The Shift Project se définit comme un think tank, c’est-à-dire un groupe de réflexion, un laboratoire d’idées qui va produire des études sur des sujets de société. Ces études s’accompagnent de propositions opérationnelles. Il existe une multitude de Think Tank qui travaillent sur des thématiques variées, mais The Shift Project “œuvre en faveur d’une économie libérée de la contrainte carbone”.

L’objectif ici est de réaliser des analyses sur des secteurs clés comme la mobilité, la culture, l’industrie  … Pour proposer des solutions chiffrées et actionnables aux politiques et décideurs des milieux économiques. Ces rapports constituent de véritables feuilles de route afin de planifier la transition économique et écologique des territoires. Les acteurs de la destination doivent donc planifier leurs transitions afin d’établir une vision partagée et des objectifs communs  (de la même façon que nous planifions de plus en plus notre stratégie touristique)

Le plan de transformation de l’économie française, c’est donc l’ensemble des rapports publiés visant à “progresser vers une économie libérée de la contrainte carbone”, relatifs à différents secteurs clés de l’économie française.

Plan de transformation de l'économie Française Objectifs du Plan de transformation de l’économie française

Décarboner n’est pas compenser ! 

Lorsque l’on parle de décarbonation, des raccourcis un peu rapides peuvent se faire, notamment celui lié à la compensation carbone, qui insinue une notion d’équilibre :  Financer un projet environnemental afin de compenser les émissions de gaz à effet de serre liées à notre activité (une entreprise peut donc continuer à polluer comme elle l’entend si elle a les moyens de financer quelques arbres au Brésil). 
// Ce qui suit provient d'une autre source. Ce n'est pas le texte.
(** * The further properties on sample documents *)

(** A rating type that the program does not know. *)
Lemma X1_witness :
  ratings_to_csv all_encodable [mkZipEntry "a.xml" (Ok sample_root)] "sovereign" None
    = (None, Raise ValueError)
  /\ xml_to_records sample_root "sovereign" None = Raise ValueError.
Proof.
  apply (X1_invalid_rating_type_raises all_encodable
           [mkZipEntry "a.xml" (Ok sample_root)] sample_root "sovereign" None);
    discriminate.
Defined.

(** An archive with a text file only. *)
Lemma X2_witness :
  ratings_to_csv all_encodable [mkZipEntry "readme.txt" (Raise ParseError)]
    "obligor" None
  = (Some [dict_keys (dict_or (dict_or AGENCY_FIELDS OBLIGOR_FIELDS) RATING_FIELDS)],
     Ok ()).
Proof.
  apply (X2_entries_without_xml_suffix_are_skipped all_encodable
           [mkZipEntry "readme.txt" (Raise ParseError)] "obligor" None);
    reflexivity.
Defined.

(** Two documents and a text file between them: three rows after the
    header. *)
Lemma X3_witness :
  ratings_to_csv all_encodable
    [mkZipEntry "a.xml" (Ok sample_root); mkZipEntry "readme.txt" (Raise ParseError);
     mkZipEntry "b.xml" (Ok two_od_root)] "obligor" None
  = (Some (dict_keys (dict_or (dict_or AGENCY_FIELDS OBLIGOR_FIELDS) RATING_FIELDS)
           :: rows_of
                (dict_keys (dict_or (dict_or AGENCY_FIELDS OBLIGOR_FIELDS) RATING_FIELDS))
                [ [ record_of [("RAN", Some "ACME Ratings"); ("FCD", Some "2023-01-01");
                               ("OBNAME", Some "Obligor Inc"); ("R", Some "BBB");
                               ("RAD", Some "2022-06-01"); ("RT", Some "LT")];
                    record_of [("RAN", Some "ACME Ratings"); ("FCD", Some "2023-01-01");
                               ("OBNAME", Some "Obligor Inc"); ("R", Some "A");
                               ("RAD", Some "2023-06-01"); ("RT", Some "LT")] ];
                  [ record_of [("RAN", Some "ACME Ratings"); ("FCD", None);
                               ("OBNAME", Some "First"); ("R", Some "A");
                               ("RAD", Some "2023-06-01"); ("RT", Some "LT")] ] ]),
     Ok ()).
Proof.
  apply (X3_clean_run_writes_one_row_per_record all_encodable
           [mkZipEntry "a.xml" (Ok sample_root);
            mkZipEntry "readme.txt" (Raise ParseError);
            mkZipEntry "b.xml" (Ok two_od_root)] "obligor" None).
  - reflexivity.
  - reflexivity.
  - repeat apply Forall2_cons_2; [vm_compute; reflexivity..|apply Forall2_nil_2].
  - repeat (apply Forall_cons_2 || apply Forall_nil_2);
      (split; [apply (bool_decide_unpack _); vm_compute; exact I|reflexivity]).
Defined.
Alors que dans “décarbonation”, il y a l’idée de réduction des émissions de carbone d’un secteur, d’une industrie ou d’un pays grâce à un ensemble de mesures relatives à l’utilisation d’énergies propres (énergies renouvelables ou nucléaire). En France, c’est la Stratégie Nationale Bas Carbone   qui donne la feuille de route à suivre afin de réduire les gaz à effet de serre.

 

Vivre au temps de la décarbonation du tourisme culturel…

Le secteur culturel est directement soumis aux impacts du changement climatique. Destructions des patrimoines à cause d’événements climatiques, emplois directs et indirects menacés, fragilité énergétique … Sans oublier que la culture émet sa part de gaz à effet de serre notamment à cause de sa dépendance aux énergies fossiles (en particulier sur les transports).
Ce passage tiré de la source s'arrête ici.